## TASK
Lines of the data that contain the word "match" are the ones to copy.

═════ DATA UNDER STUDY ═════

(* ===== verification/Dumper.v ===== *)
(** [SystemAbilityManagerDumper::Dump]
    (services/samgr/native/source/system_ability_manager_dumper.cpp) and
    [SystemAbilityManager::Dump] (services/samgr/native/source/system_ability_manager.cpp),
    which hidumper calls: the states of SAs and processes of the base user and of the
    foreground user, and the commands of DumpStats.v. *)
From S2P Require Import Prelude Types World Parcel Ffrt Util TimedCollect Contexts Interfaces ManagerBase StateMachine.
From S2P Require Import EventHandler Scheduler SchedulerQuery Subscribers DumpStats Manager IpcInterface Stub Policy.
From S2P Require Import MultiManager UserLifecycle GlobalSubscriptions Samgr.

Definition ARGS_FFRT_PARAM : string := "--ffrt".
Definition ARGS_LISTENER_PARAM : string := "--listener".
Definition IPC_STAT_DUMP_PREFIX : string := "--ipc".

Definition ShowHelp `{E : Env} (result : string) : string :=
  result +:+ "SystemAbilityManager Dump options:" +:+ NL
    +:+ "  [-h] [cmd]..." +:+ NL
    +:+ "cmd maybe one of:" +:+ NL
    +:+ "  -sa said: query sa state infos." +:+ NL
    +:+ "  -p processname: query process state infos." +:+ NL
    +:+ "  -sm state: query all sa based on state infos." +:+ NL
    +:+ "  -l: query all sa state infos." +:+ NL
    +:+ "  --listener -h: help text for listener." +:+ NL
    +:+ "  --ffrt [pid1|pid2] --start-stat/--stop-stat/--stat: start/stop/get"
    +:+ " the FFRT load statistics of a process." +:+ NL
    +:+ "  --ffrt [pid1|pid2]: query the FFRT dump infos of a process." +:+ NL
    +:+ "  --ipc procname/all --start-stat/--stop-stat/--stat: start/stop/get"
    +:+ " the IPC load statistics of a process." +:+ NL
    +:+ if SUPPORT_MULTI_INSTANCE then "  --multi-instance: query all multi-instance SA IDs." +:+ NL else "".

Section dumper.
Context `{E : Env} `{IE : !IpcEnv}.
Abbreviation SM := (ST Service).

(** A query of the scheduler [GetForegroundUserScheduler] returns; [None] where it is null. *)
Definition GetForegroundUserScheduler (query : M string) : SM (option string) :=
  foregroundUserId ← GetForegroundUserId;
  r ← onManager foregroundUserId (
        scheduler ← getM abilityStateScheduler_;
        if negb scheduler then mret None else text ← query; mret (Some text));
  mret (mjoin r).

(** [ShowAllSystemAbilityInfo], [ShowProcessInfo] and [ShowAllSystemAbilityInfoInState]: the
    scheduler of the base user, then that of the foreground user. *)
Definition showSchedulers (query : string → M string) (result : string) : SM string :=
  scheduler ← liftW (getM abilityStateScheduler_);
  if negb scheduler then mret result
  else
    result ← liftW (query result);
    if negb SUPPORT_MULTI_INSTANCE then mret result
    else r ← GetForegroundUserScheduler (query result); mret (default result r).
Definition ShowAllSystemAbilityInfo : string → SM string := showSchedulers GetAllSystemAbilityInfo.
Definition ShowProcessInfo (processName : string) : string → SM string := showSchedulers (GetProcessInfo processName).
Definition ShowAllSystemAbilityInfoInState (state : string) : string → SM string :=
  showSchedulers (GetAllSystemAbilityInfoByState state).

Definition ShowSystemAbilityInfo (said : Z) (result : string) : SM string :=
  scheduler ← liftW (getM abilityStateScheduler_);
  if negb scheduler then mret result
  else
    multi ← (if SUPPORT_MULTI_INSTANCE then IsMultiInstanceSaId said else mret false);
    r ← (if (multi : bool) then GetForegroundUserScheduler (GetSystemAbilityInfo said result) else mret None);
    match r with
    | Some result => mret result
    | None => liftW (GetSystemAbilityInfo said result)
    end.

Definition ShowMultiInstanceSaIds (result : string) : SM string :=
  ids ← liftW (getM multiInstanceSaIds_);
  let result := result +:+ "Multi-instance SA IDs:" +:+ NL in
  mret (if bool_decide (ids = ∅) then result +:+ "  (empty)" +:+ NL
        else foldl (λ r said, r +:+ "  " +:+ to_string said +:+ NL) result (merge_sort Z.le (elements ids))).

Definition DumperDump (args : list string) (result : string) : SM (bool * string) :=
  can ← liftW CanDump;
  if negb can then mret (false, result)
  else
    match args with
    | [a] =>
        if SUPPORT_MULTI_INSTANCE && bool_decide (a = "--multi-instance")
        then r ← ShowMultiInstanceSaIds result; mret (true, r)
        else if bool_decide (a = ARGS_QUERY_ALL) then r ← ShowAllSystemAbilityInfo result; mret (true, r)
        else if bool_decide (a = ARGS_HELP) then mret (true, ShowHelp result)
        else mret (false, IllegalInput result)
    | [a; b] =>
        if bool_decide (a = ARGS_QUERY_SA) then r ← ShowSystemAbilityInfo (atoi b) result; mret (true, r)
        else if bool_decide (a = ARGS_QUERY_PROCESS) then r ← ShowProcessInfo b result; mret (true, r)
        else if bool_decide (a = ARGS_QUERY_SA_IN_CURRENT_STATE)
        then r ← ShowAllSystemAbilityInfoInState b result; mret (true, r)
        else mret (false, IllegalInput result)
    | _ => mret (false, IllegalInput result)
    end.

(** ** SystemAbilityManager *)

Definition IpcStatSamgrProc (fd cmd : Z) : M bool :=
  if (cmd <? IPC_STAT_CMD_START) || (IPC_STAT_CMD_MAX <=? cmd) then mret false
  else
    '(ret, result) ← (if cmd =? IPC_STAT_CMD_START then StartSamgrIpcStatistics
                      else if cmd =? IPC_STAT_CMD_STOP then StopSamgrIpcStatistics
                      else GetSamgrIpcStatistics "");
    saved ← saveStringToFd fd result;
    mret (if (saved : bool) then ret else false).

Definition IpcDumpAllProcess (fd cmd : Z) : M unit :=
  m ← getM systemProcessMap_;
  forM (sorted_keys u16_le m) (λ pn,
    match m !! pn with
    | Some obj => when (env_iface_cast obj) (emit (EvDump (IpcStatCmd obj fd cmd)))
    | None => mret tt
    end).

Definition IpcDumpSamgrProcess (fd cmd : Z) : M unit := _ ← IpcStatSamgrProc fd cmd; mret tt.

Definition IpcDumpSingleProcess (fd cmd : Z) (processName : string) : M unit :=
  obj ← GetLocalAbilityManager (Str8ToStr16 processName);
  match obj with Some obj => emit (EvDump (IpcStatCmd obj fd cmd)) | None => mret tt end.

Definition IpcDumpProc (fd : Z) (args : list string) : M Z :=
  cmd ← IpcDumpCmdParser args;
  match cmd, args with
  | Some cmd, _ :: processName :: _ =>
      (if IpcDumpIsAllProcess processName then IpcDumpAllProcess fd cmd;; IpcDumpSamgrProcess fd cmd
       else if IpcDumpIsSamgr processName then IpcDumpSamgrProcess fd cmd
       else IpcDumpSingleProcess fd cmd processName);;
      mret ERR_OK
  | _, _ => mret ERR_INVALID_VALUE
  end.

Definition Dump (fd : Z) (args : list u16string) : SM Z :=
  let argsWithStr8 := Str16ToStr8 <$> args in
  let first := head argsWithStr8 in
  if bool_decide (first = Some ARGS_FFRT_PARAM) then liftW (FfrtDumpProc fd argsWithStr8)
  else if bool_decide (first = Some ARGS_LISTENER_PARAM) then
    dumpListeners ← liftW (getM listenerMap_);
    liftW (ListenerDumpProc dumpListeners fd argsWithStr8)
  else if bool_decide (first = Some IPC_STAT_DUMP_PREFIX) then liftW (IpcDumpProc fd argsWithStr8)
  else
    '(_, result) ← DumperDump argsWithStr8 "";
    saved ← liftW (saveStringToFd fd result);
    mret (if (saved : bool) then ERR_OK else ERR_INVALID_VALUE).

Lemma IpcDumpProc_rest fd args : respects frame (IpcDumpProc fd args).
Proof. solve_deep. Qed.
End dumper.
#[export] Hint Resolve IpcDumpProc_rest : respects.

═════

## TASK RESPONSE
    match r with
    match args with
    match m !! pn with
  match obj with Some obj => emit (EvDump (IpcStatCmd obj fd cmd)) | None => mret tt end.
  match cmd, args with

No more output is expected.